Now let's take a look inside this egg and see what's in here. And inside the celluloid egg is a satin ring insert. This was always made as a ring box. I've never seen one like it, ever. And inside there is this ring. Let's take it out and have a look at it. This is Chinese gold. And the Chinese worked in pure gold. They didn't alloy their gold. So our American gold is 14 karat or 18 karat. The Chinese worked in 24-karat gold. Sometimes maybe a little alloy would bring it down to 22. And the stone in the center of the ring is a lovely opal. Usually we think of Chinese jewelry with jade. The Chinese thought jade was a magical stone, but they also used opal for good luck.


I examined the inside of the ring, and there are markings. They're hard to see, but they are Chinese markings. When you talk about the Mission District in San Francisco, remember that San Francisco Chinatown is one of the oldest established Chinese communities in the United States. They did import their own gold jewelry from China, and it was sold in the shops in Chinatown. The marks in the ring are Shanghai Chinese marks. There are no American marks. It was made for domestic consumption, for Chinese families. It was not really consumed or given to outsiders.

Wow, isn't that neat?

I would say that the value of the ring, in its perfect condition, along with the presentation box, which I've never seen before, would be about $3,000 to $4,000.

Wow. Well, it's worth more than that to my family.

Of course it is.

Appraisal Details

Edith Weber Antique Jewelry
New York, NY
Appraised value (2009)
$3,000 Retail$4,000 Retail
Denver, CO (July 25, 2009)
Gold , Opal

Executive producer Marsha Bemko shares her tips for getting the most out of ANTIQUES ROADSHOW.

Value can change: The value of an item is dependent upon many things, including the condition of the object itself, trends in the market for that kind of object, and the location where the item will be sold.
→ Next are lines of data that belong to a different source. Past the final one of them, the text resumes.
Lemma stepEvent_ordered (c c' : Consumer) (e : event) :
  ddlOrdered c -> stepEvent c e = NextRound c' -> ddlOrdered c'.
Proof.
  intros Hord.
  destruct e as [partition ts|ddl|ctx flushDDL writeDDL flushGlobal]; simpl.
  - intros [= <-]. unfold storeResolvedTs, ddlOrdered in *.
    destruct (sinks c !! partition); exact Hord.
  - destruct (appendDDL c ddl) as [c1|msg] eqn:E; [|discriminate].
    intros [= <-]. eapply appendDDL_ordered; eauto.
  - intros E.
    pose proof (runRound_globalResolvedTs c ctx flushDDL writeDDL flushGlobal) as H.
    rewrite E in H. destruct H as (_ & _ & _ & Hmaxddl & Hlist).
    destruct Hord as [Hsorted Hmax]. unfold ddlOrdered. rewrite Hmaxddl, Hlist.
    unfold getFrontDDL. destruct (ddlList c) as [|d rest] eqn:El; [auto|].
    destruct (_ <=? _); simpl; [|auto].
    apply StronglySorted_inv in Hsorted as [Hrest _]. split; [exact Hrest|].
    destruct (ddlWithMaxCommitTs c); [now inversion Hmax | discriminate].
Qed.

(** X14. Whatever is received and whenever the driver runs, the DDL queue
    of a consumer built by [NewConsumer] is in commit-ts order: the driver,
    which takes DDLs from the front, executes them in non-decreasing
    commit-ts order. *)
Theorem ddlList_always_ordered (partitionNum : nat) (events : list event)
    (c : Consumer) :
  c ∈ fst (execution (newConsumer partitionNum) events) ->
  StronglySorted (fun a b => DDL_CommitTs a <= DDL_CommitTs b) (ddlList c).
Proof.
  assert (H : forall evs c0, ddlOrdered c0 ->
            forall c, c ∈ fst (execution c0 evs) -> ddlOrdered c).
  { clear. intros evs.
    induction evs as [|e evs IH]; intros c0 Hord c Hin; simpl in Hin.
    - apply list_elem_of_singleton in Hin as ->. exact Hord.
    - destruct (stepEvent c0 e) as [c1|c1 err|msg] eqn:E; simpl in Hin;
        try (apply list_elem_of_singleton in Hin as ->; exact Hord).
      pose proof (stepEvent_ordered _ _ _ Hord E) as Hord1.
      specialize (IH c1 Hord1 c).
      destruct (execution c1 evs) as [cs ending]. simpl in *.
      apply elem_of_cons in Hin as [->|Hin]; auto. }
  intros Hin. apply (H events (newConsumer partitionNum)); [|exact Hin].
  split; [constructor | reflexivity].
Qed.

Lemma ddlList_always_ordered_witness :
  exists c, c ∈ fst (execution (newConsumer 2) interleaveEvents)
            /\ ddlList c = [ddl400]
            /\ StronglySorted (fun a b => DDL_CommitTs a <= DDL_CommitTs b) (ddlList c).
Proof.
  exists (storeResolvedTs (storeResolvedTs
            (with_ddl (newConsumer 2) [ddl400] (Some ddl400)) 0 500) 1 500).
  assert (Hin : storeResolvedTs (storeResolvedTs
                  (with_ddl (newConsumer 2) [ddl400] (Some ddl400)) 0 500) 1 500
                ∈ fst (execution (newConsumer 2) interleaveEvents)).
  { apply list_elem_of_lookup. exists 3%nat. vm_compute. reflexivity. }
  split; [exact Hin|]. split; [reflexivity|].
  exact (ddlList_always_ordered 2 interleaveEvents _ Hin).
Defined.
(** Modelled from the spec: a base, the unit named configs are created under. *)
Module VariantBaseDB.
Record t : Type := Build
  { id : ObjectId; app : ObjectId; organization : ObjectId; user : ObjectId;
    base_name : string; image : ObjectId }.
Definition set_id (i : ObjectId) (b : t) : t :=
  Build i (app b) (organization b) (user b) (base_name b) (image b).
End VariantBaseDB.

(** Modelled from the spec: a config, a name with its parameters; embedded,
    never stored on its own. *)
Module ConfigDB.
Record t : Type := Build { config_name : string; parameters : parameters_t }.
Definition set_parameters (p : parameters_t) (c : t) : t := Build (config_name c) p.
End ConfigDB.

(** Modelled from the spec: a variant; [revision] is its current revision
    number and [config] its current config. *)
Module AppVariantDB.
Record t : Type := Build
  { id : ObjectId; app : ObjectId; variant_name : string; image : ObjectId;
    user : ObjectId; modified_by : ObjectId; revision : Z;
    organization : ObjectId; parameters : parameters_t;
    previous_variant_name : option string; base_name : string;
    base : ObjectId; config_name : string; config : ConfigDB.t;
    is_deleted : bool }.
Definition set_id (i : ObjectId) (v : t) : t :=
  Build i (app v) (variant_name v) (image v) (user v) (modified_by v)
    (revision v) (organization v) (parameters v) (previous_variant_name v)
    (base_name v) (base v) (config_name v) (config v) (is_deleted v).
Definition set_config (c : ConfigDB.t) (v : t) : t :=
  Build (id v) (app v) (variant_name v) (image v) (user v) (modified_by v)
    (revision v) (organization v) (parameters v) (previous_variant_name v)
    (base_name v) (base v) (config_name v) c (is_deleted v).
Definition set_revision (r : Z) (v : t) : t :=
  Build (id v) (app v) (variant_name v) (image v) (user v) (modified_by v)
    r (organization v) (parameters v) (previous_variant_name v)
    (base_name v) (base v) (config_name v) (config v) (is_deleted v).
Definition set_modified_by (u : ObjectId) (v : t) : t :=
  Build (id v) (app v) (variant_name v) (image v) (user v) u
    (revision v) (organization v) (parameters v) (previous_variant_name v)
    (base_name v) (base v) (config_name v) (config v) (is_deleted v).
End AppVariantDB.
(** X6: the continuation of a full page leads back to its last hit.  If
    the hit's sort tuple is not empty, none of its rendered values contains
    an underscore, and the decoder returns what [buildContinuation] was
    given, whole, then the call that carries the continuation of the page
    sends only requests that resume after that sort tuple. *)
Theorem search_resumes_after_last_hit (P : Platform) params debug (w : World P)
    hits lastResult :
  truthy_bool (continuationAsInt params) = false ->
  limit params = Some (Z.of_nat (length hits)) ->
  last hits = Some lastResult ->
  sort lastResult <> [] ->
  Forall (fun v => free_of "_" (sort_value_string v) = true) (sort lastResult) ->
  buildContinuation P (join "_" (sort lastResult)) <> "" ->
  splitContinuation P (buildContinuation P (join "_" (sort lastResult)))
  = Return [join "_" (sort lastResult)] ->
  searches_sent P
    (search P (with_continuation (search_continuation P params hits) params) debug) w <> []
  /\ Forall
       (fun request =>
          p_search_after (r_params request) = Some (map sort_value_string (sort lastResult)))
       (searches_sent P
          (search P (with_continuation (search_continuation P params hits) params) debug) w).
Proof.
  intros HasInt Hfull Hlast Hne Hfree Hbuilt Hcodec.
  assert (Hc : search_continuation P params hits
               = Some (buildContinuation P (join "_" (sort lastResult)))).
  { unfold search_continuation, page_is_full.
    rewrite bool_decide_eq_true_2 by exact Hfull. rewrite Hlast, HasInt. reflexivity. }
  rewrite Hc.
  assert (Hdecode : fst (search_searchAfter P
                           (with_continuation
                              (Some (buildContinuation P (join "_" (sort lastResult)))) params) w)
                    = Return (map sort_value_string (sort lastResult))).
  { unfold search_searchAfter, bind, lift. cbn [continuation continuationAsInt with_continuation].
    rewrite HasInt.
    destruct (buildContinuation P (join "_" (sort lastResult))) eqn:Hb; [contradiction|].
    cbn. rewrite Hcodec. cbn [fst head].
    rewrite (split_join _ Hne Hfree). reflexivity. }
  destruct (search_sends P _ debug w _ Hdecode) as (n & Hn & ->).
  split; [destruct n; [lia|discriminate]|].
  apply Forall_replicate. cbn.
  destruct (sort lastResult); [contradiction|reflexivity].
Qed.

Lemma search_resumes_after_last_hit_witness :
  Forall
    (fun request => p_search_after (r_params request) = Some ["1700000100"; "a1"])
    (searches_sent scripted
       (search scripted
          (with_continuation
             (search_continuation scripted first_page
                (replicate 2 (hit_in generation_1 "a1" 1700000100)))
             first_page) false)
       (script [] [])).
Proof.
  exact (proj2 (search_resumes_after_last_hit scripted first_page false (script [] [])
                  (replicate 2 (hit_in generation_1 "a1" 1700000100))
                  (hit_in generation_1 "a1" 1700000100)
                  eq_refl eq_refl eq_refl ltac:(discriminate)
                  ltac:(repeat constructor) ltac:(discriminate) eq_refl)).
Defined.

(** ** search: the filter *)












(** ** save, continued *)

Section IndexWriterMore.
Context (P : Platform).

(** Stamping never changes the key of an object. *)
Lemma stamp_keeps_id activities overrideIndexedAt (w : World P) (l : nat) :
  id <$> heap (snd (stamp P activities overrideIndexedAt w)) !! l = id <$> heap w !! l.
Proof.
  destruct overrideIndexedAt; [|reflexivity].
  destruct (stamp_all P activities w) as (_ & _ & _ & _ & _ & Hheap).
  destruct (decide (l ∈ activities)) as [Hin|Hout].
  - destruct (proj2 (Hheap l) Hin) as (k & _ & _ & Hstamped).
    etrans; [exact (f_equal (fmap id) Hstamped)|].
    destruct (heap w !! l); reflexivity.
  - exact (f_equal (fmap id) (proj1 (Hheap l) Hout)).
Qed.

Lemma actions_save_body upsert docs :
  actions (save_body P upsert docs)
  = map (fun d => mkBulkAction (if upsert then op_index else op_create) (INDEX_NAME P) (id d) None)
      docs.
Proof.
  unfold save_body. induction docs as [|d docs IH]; cbn; [reflexivity|]. f_equal. exact IH.
Qed.

Lemma length_save_body upsert docs : length (save_body P upsert docs) = 2 * length docs.
Proof.
  unfold save_body. induction docs as [|d docs IH]; cbn; [reflexivity|]. rewrite IH. lia.
Qed.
These are just some of the reasons why the answer to the question "What's it worth?" is so often "It depends."

Note the date: Take note of the date the appraisal was recorded. This information appears in the upper left corner of the page, with the label "Appraised On." Values change over time according to market forces, so the current value of the item could be higher, lower, or the same as when our expert first appraised it.
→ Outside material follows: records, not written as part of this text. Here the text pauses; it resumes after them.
(** * Batching rules for view operators (functorch/csrc/BatchRulesViews.cpp)

    A shallow embedding of the vmap batching rules for [unsqueeze], [repeat],
    [diag], [_unsafe_view], [flip], the [trace] decomposition and the
    [resize_] plumbing, over a strided model of the host library's tensors:
    a tensor is a storage location, a storage offset, sizes and strides, and
    the storages live in a heap.  View operators only rewrite the geometry;
    operators that produce new data allocate a fresh storage.  Elements are
    64-bit integers; sizes, strides and dimensions stay far from the 64-bit
    range and are taken in [Z]. *)

From stdpp Require Import base tactics option list numbers strings.
From Stdlib Require Import ZArith Lia.

Open Scope Z_scope.

(** ** Errors and results *)

(** The ways a call can end without a value. *)
Inductive error : Type :=
| runtime_error (msg : string)        (* throw std::runtime_error(msg) *)
| torch_check (msg : string)          (* TORCH_CHECK(false, msg) *)
| index_error (msg : string)          (* TORCH_CHECK_INDEX(false, msg) *)
| internal_assert (msg : string)      (* TORCH_INTERNAL_ASSERT(false, msg) *)
| undefined_behaviour (what : string) (* no defined C++ behaviour *).

Inductive result (A : Type) : Type :=
| Ok (a : A)
| Err (e : error).
Arguments Ok {A} a.
Arguments Err {A} e.

#[global] Instance result_ret : MRet result := fun A a => Ok a.
#[global] Instance result_bind : MBind result := fun A B f m =>
  match m with
  | Ok a => f a
  | Err e => Err e
  end.

(** Usage errors are raised for the caller to handle; a failed internal
    assertion reports a broken invariant. *)
Definition is_usage_error (e : error) : bool :=
  match e with
  | runtime_error _ | torch_check _ | index_error _ => true
  | internal_assert _ | undefined_behaviour _ => false
  end.

(** ** Tensors *)

(** The geometry of a tensor: which storage it addresses and how. *)
Record Tensor : Type := mkTensor {
  storage : nat;
  storage_offset : Z;
  sizes : list Z;
  strides : list Z
}.

(** The storages, by location; a fresh storage goes at the end. *)
Abbreviation heap := (list (list Z)).

Definition dim (t : Tensor) : Z := Z.of_nat (length (sizes t)).

Fixpoint dot (idx strd : list Z) : Z :=
  match idx, strd with
  | i :: idx', s :: strd' => i * s + dot idx' strd'
  | _, _ => 0
  end.

Definition flat_index (t : Tensor) (idx : list Z) : Z :=
  storage_offset t + dot idx (strides t).

(** The element of [t] at the index [idx], read through its strides. *)
Definition read (h : heap) (t : Tensor) (idx : list Z) : option Z :=
  data ← h !! storage t;
  let p := flat_index t idx in
  if decide (0 <= p) then data !! Z.to_nat p else None.

(** All indices of a shape, in row-major order. *)
Fixpoint all_indices (shape : list Z) : list (list Z) :=
  match shape with
  | [] => [[]]
  | n :: rest => i ← seqZ 0 n; (fun idx => i :: idx) <$> all_indices rest
  end.

Definition in_range (shape idx : list Z) : Prop :=
  Forall2 (fun i n => 0 <= i < n) idx shape.

(** Row-major strides, a dimension of size 0 counting as 1: the stride of
    an axis is the product of the sizes after it. *)
Definition row_size (shape : list Z) : Z :=
  foldr (fun n acc => Z.max n 1 * acc) 1 shape.

Fixpoint contiguous_strides (shape : list Z) : list Z :=
  match shape with
  | [] => []
  | _ :: rest => row_size rest :: contiguous_strides rest
  end.

Definition numel (shape : list Z) : Z := foldr Z.mul 1 shape.

Definition is_contiguous (t : Tensor) : bool :=
  bool_decide (strides t = contiguous_strides (sizes t)).

(** A tensor is well formed in a heap when its geometry is consistent and
    every index of its shape addresses an element of its storage. *)
Definition wfb (h : heap) (t : Tensor) : bool :=
  bool_decide (length (strides t) = length (sizes t))
  && bool_decide (storage t < length h)%nat
  && forallb (fun n => bool_decide (0 <= n)) (sizes t)
  && forallb (fun idx => bool_decide (is_Some (read h t idx))) (all_indices (sizes t)).

Definition wf (h : heap) (t : Tensor) : Prop := wfb h t = true.

(** The contents of a tensor, as its shape and its elements in row-major
    order. *)
Record Dense : Type := mkDense { shape : list Z; elems : list Z }.

Definition to_dense (h : heap) (t : Tensor) : option Dense :=
  es ← mapM (read h t) (all_indices (sizes t));
  Some (mkDense (sizes t) es).

(** Stacking equally shaped slots along a new leading axis. *)
Definition stack (inner : list Z) (slots : list Dense) : Dense :=
  mkDense (Z.of_nat (length slots) :: inner) (slots ≫= elems).

(** A new tensor over a fresh storage holding [data]. *)
Definition new_tensor (h : heap) (shape : list Z) (data : list Z) : Tensor * heap :=
  (mkTensor (length h) 0 shape (contiguous_strides shape), h ++ [data]).

(** A new tensor whose element at [idx] is [f idx]; the call has no defined
    behaviour when [f] reads outside a storage. *)
Definition tabulate (h : heap) (shape : list Z) (f : list Z -> option Z)
  : result (Tensor * heap) :=
  match mapM f (all_indices shape) with
  | Some data => Ok (new_tensor h shape data)
  | None => Err (undefined_behaviour "read outside of a storage")
  end.

(** ** Dimension wrapping and vectors *)

(** Modelled from the spec: the host library's [maybe_wrap_dim] (not under
    src/), the standard negative-index wrap: a dimension in
    [[-dim_post_expr, dim_post_expr)] is brought into [[0, dim_post_expr)],
    anything else is an index error; a rank of 0 is treated as rank 1. *)
Definition maybe_wrap_dim (d dim_post_expr : Z) : result Z :=
  let dim_post_expr := if decide (dim_post_expr <= 0) then 1 else dim_post_expr in
  let min := - dim_post_expr in
  let max := dim_post_expr - 1 in
  if decide (d < min \/ d > max) then Err (index_error "Dimension out of range")
  else if decide (d < 0) then Ok (d + dim_post_expr)
  else Ok d.

(** [v.insert(v.begin() + pos, x)]: defined only for [0 <= pos <= v.size()]. *)
Definition vec_insert (v : list Z) (pos : Z) (x : Z) : result (list Z) :=
  if decide (0 <= pos <= Z.of_nat (length v))
  then Ok (take (Z.to_nat pos) v ++ x :: drop (Z.to_nat pos) v)
  else Err (undefined_behaviour "insert outside of the vector").

(** [v.erase(v.begin() + pos)] for a position known to be in range. *)
Definition vec_erase (v : list Z) (pos : Z) : list Z :=
  take (Z.to_nat pos) v ++ drop (S (Z.to_nat pos)) v.

Definition vec_at (v : list Z) (pos : Z) : Z :=
  default 0 (v !! Z.to_nat pos).

(** [*o] on an optional: no defined behaviour when it is empty. *)
Definition deref (o : option Z) : result Z :=
  match o with
  | Some v => Ok v
  | None => Err (undefined_behaviour "dereference of an empty optional")
  end.

(** [t.size(d)], the dimension wrapped without the rank-0 exception. *)
Definition wrap_strict (d n : Z) : result Z :=
  if decide (n <= 0) then Err (index_error "tensor has no dimensions")
  else maybe_wrap_dim d n.

Definition size (t : Tensor) (d : Z) : result Z :=
  d' ← wrap_strict d (dim t); Ok (vec_at (sizes t) d').


Definition insert_at (v : list Z) (pos : Z) (x : Z) : list Z :=
  take (Z.to_nat pos) v ++ x :: drop (Z.to_nat pos) v.

(** ** The host library's view operators

    They return a tensor over the same storage with another geometry. *)

(** Modelled from the spec: the host library's [unsqueeze] (not under src/),
    which inserts a new singleton dimension at the given axis, wrapped over
    rank + 1; the new stride is the one a contiguous tensor would have. *)
Definition unsqueeze (t : Tensor) (d : Z) : result Tensor :=
  d ← maybe_wrap_dim d (dim t + 1);
  let new_stride :=
    if decide (d >= dim t) then 1 else vec_at (sizes t) d * vec_at (strides t) d in
  Ok (mkTensor (storage t) (storage_offset t)
        (insert_at (sizes t) d 1) (insert_at (strides t) d new_stride)).

(** Modelled from the spec: the host library's [movedim] (not under src/):
    the axis [src] is taken out and put back at position [dst]; the other
    axes keep their order.  A tensor of rank 0 is returned as it is. *)
Definition move (v : list Z) (src dst : Z) : list Z :=
  insert_at (vec_erase v src) dst (vec_at v src).

Definition movedim (t : Tensor) (src dst : Z) : result Tensor :=
  src ← maybe_wrap_dim src (dim t);
  dst ← maybe_wrap_dim dst (dim t);
  if decide (dim t = 0) then Ok t
  else Ok (mkTensor (storage t) (storage_offset t)
             (move (sizes t) src dst) (move (strides t) src dst)).

(** The number of elements of the diagonal with the given offset of a
    matrix of [size1] rows and [size2] columns. *)
Definition diag_len (size1 size2 offset : Z) : Z :=
  if decide (offset >= 0) then Z.max (Z.min size1 (size2 - offset)) 0
  else Z.max (Z.min (size1 + offset) size2) 0.

(** Modelled from the spec: the host library's [diagonal] (not under src/),
    the view of the diagonal with the given offset over the axes [dim1] and
    [dim2]: both axes are dropped and the diagonal is appended as the last
    axis, its stride the sum of the two strides. *)
Definition diagonal (t : Tensor) (offset dim1_ dim2_ : Z) : result Tensor :=
  let nDims := dim t in
  dim1 ← maybe_wrap_dim dim1_ nDims;
  dim2 ← maybe_wrap_dim dim2_ nDims;
  if decide (dim1 = dim2) then Err (torch_check "diagonal dimensions cannot be identical")
  else if decide (nDims = 0) then Err (index_error "tensor has no dimensions")
  else
    let size1 := vec_at (sizes t) dim1 in
    let size2 := vec_at (sizes t) dim2 in
    let stride1 := vec_at (strides t) dim1 in
    let stride2 := vec_at (strides t) dim2 in
    let diag_size := diag_len size1 size2 offset in
    let storage_offset' :=
      if decide (diag_size = 0) then storage_offset t
      else if decide (offset >= 0) then storage_offset t + offset * stride2
      else storage_offset t - offset * stride1 in
    let drop2 v := vec_erase (vec_erase v (Z.max dim1 dim2)) (Z.min dim1 dim2) in
    Ok (mkTensor (storage t) storage_offset'
          (drop2 (sizes t) ++ [diag_size])
          (drop2 (strides t) ++ [stride1 + stride2])).

(** Modelled from the spec: the host library's [select] (not under src/),
    indexing one slot of an axis: the axis is dropped and the storage
    offset moves to the slot. *)
Definition select (t : Tensor) (d index : Z) : result Tensor :=
  d ← wrap_strict d (dim t);
  let n := vec_at (sizes t) d in
  if decide (index < - n \/ index >= n) then Err (index_error "select(): index out of range")
  else
    let index := if decide (index < 0) then index + n else index in
    Ok (mkTensor (storage t) (storage_offset t + index * vec_at (strides t) d)
          (vec_erase (sizes t) d) (vec_erase (strides t) d)).

(** Modelled from the spec: the host library's [_unsafe_view] (not under
    src/), which reinterprets the shape of a tensor and is valid only when
    the tensor is contiguous; the number of elements must agree. *)
Definition _unsafe_view (t : Tensor) (size : list Z) : result Tensor :=
  if negb (forallb (fun n => bool_decide (0 <= n)) size)
  then Err (torch_check "invalid shape dimension")
  else if negb (bool_decide (numel size = numel (sizes t)))
  then Err (torch_check "shape is invalid for input size")
  else if negb (is_contiguous t)
  then Err (torch_check "view size is not compatible with input tensor's size and stride")
  else Ok (mkTensor (storage t) (storage_offset t) size (contiguous_strides size)).

(** ** The host library's operators that produce new data *)

(** 64-bit two's complement addition, as the reductions accumulate. *)
Definition wrap64 (x : Z) : Z := (x + 2 ^ 63) mod 2 ^ 64 - 2 ^ 63.
Definition add64 (a b : Z) : Z := wrap64 (a + b).

(** Modelled from the spec: the host library's [clone] (not under src/), a
    materialized copy: the elements of the tensor in a storage of their
    own, laid out contiguously. *)
Definition clone (t : Tensor) (h : heap) : result (Tensor * heap) :=
  tabulate h (sizes t) (read h t).

(** Modelled from the spec: the host library's [diag_embed] (not under
    src/) over the last two axes of the result: the last axis of the input
    becomes the diagonal with the given offset of a square matrix of zeros,
    and the leading axes are kept.  [embed_elem] is the element at an index
    of the result, [lead] the number of leading axes. *)
Definition embed_elem (h : heap) (t : Tensor) (lead : nat) (offset : Z) (idx : list Z)
  : option Z :=
  let i := vec_at idx (Z.of_nat lead) in
  let j := vec_at idx (Z.of_nat lead + 1) in
  if decide (j - i = offset) then read h t (take lead idx ++ [Z.min i j]) else Some 0.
Context is key: Listen carefully. Most of our experts will give appraisal values in context. For example, you'll often hear them say what an item is worth "at auction," or "retail," or "for insurance purposes" (replacement value). Retail prices are different from wholesale prices. Often an auctioneer will talk about what she knows best: the auction market. A shop owner will usually talk about what he knows best: the retail price he'd place on the object in his shop. And though there are no hard and fast rules, an object's auction price can often be half its retail value; yet for other objects, an auction price could be higher than retail. As a rule, however, retail and insurance/replacement values are about the same.

Verbal approximations: The values given by the experts on ANTIQUES ROADSHOW are considered "verbal approximations of value." Technically, an "appraisal" is a legal document, generally for insurance purposes, written by a qualified expert and paid for by the owner of the item. An appraisal usually involves an extensive amount of research to establish authenticity, provenance, composition, method of construction, and other important attributes of a particular object.

Opinion of value: As with all appraisals, the verbal approximations of value given at ROADSHOW events are our experts' opinions formed from their knowledge of antiques and collectibles, market trends, and other factors. Although our valuations are based on research and experience, opinions can, and sometimes do, vary among experts.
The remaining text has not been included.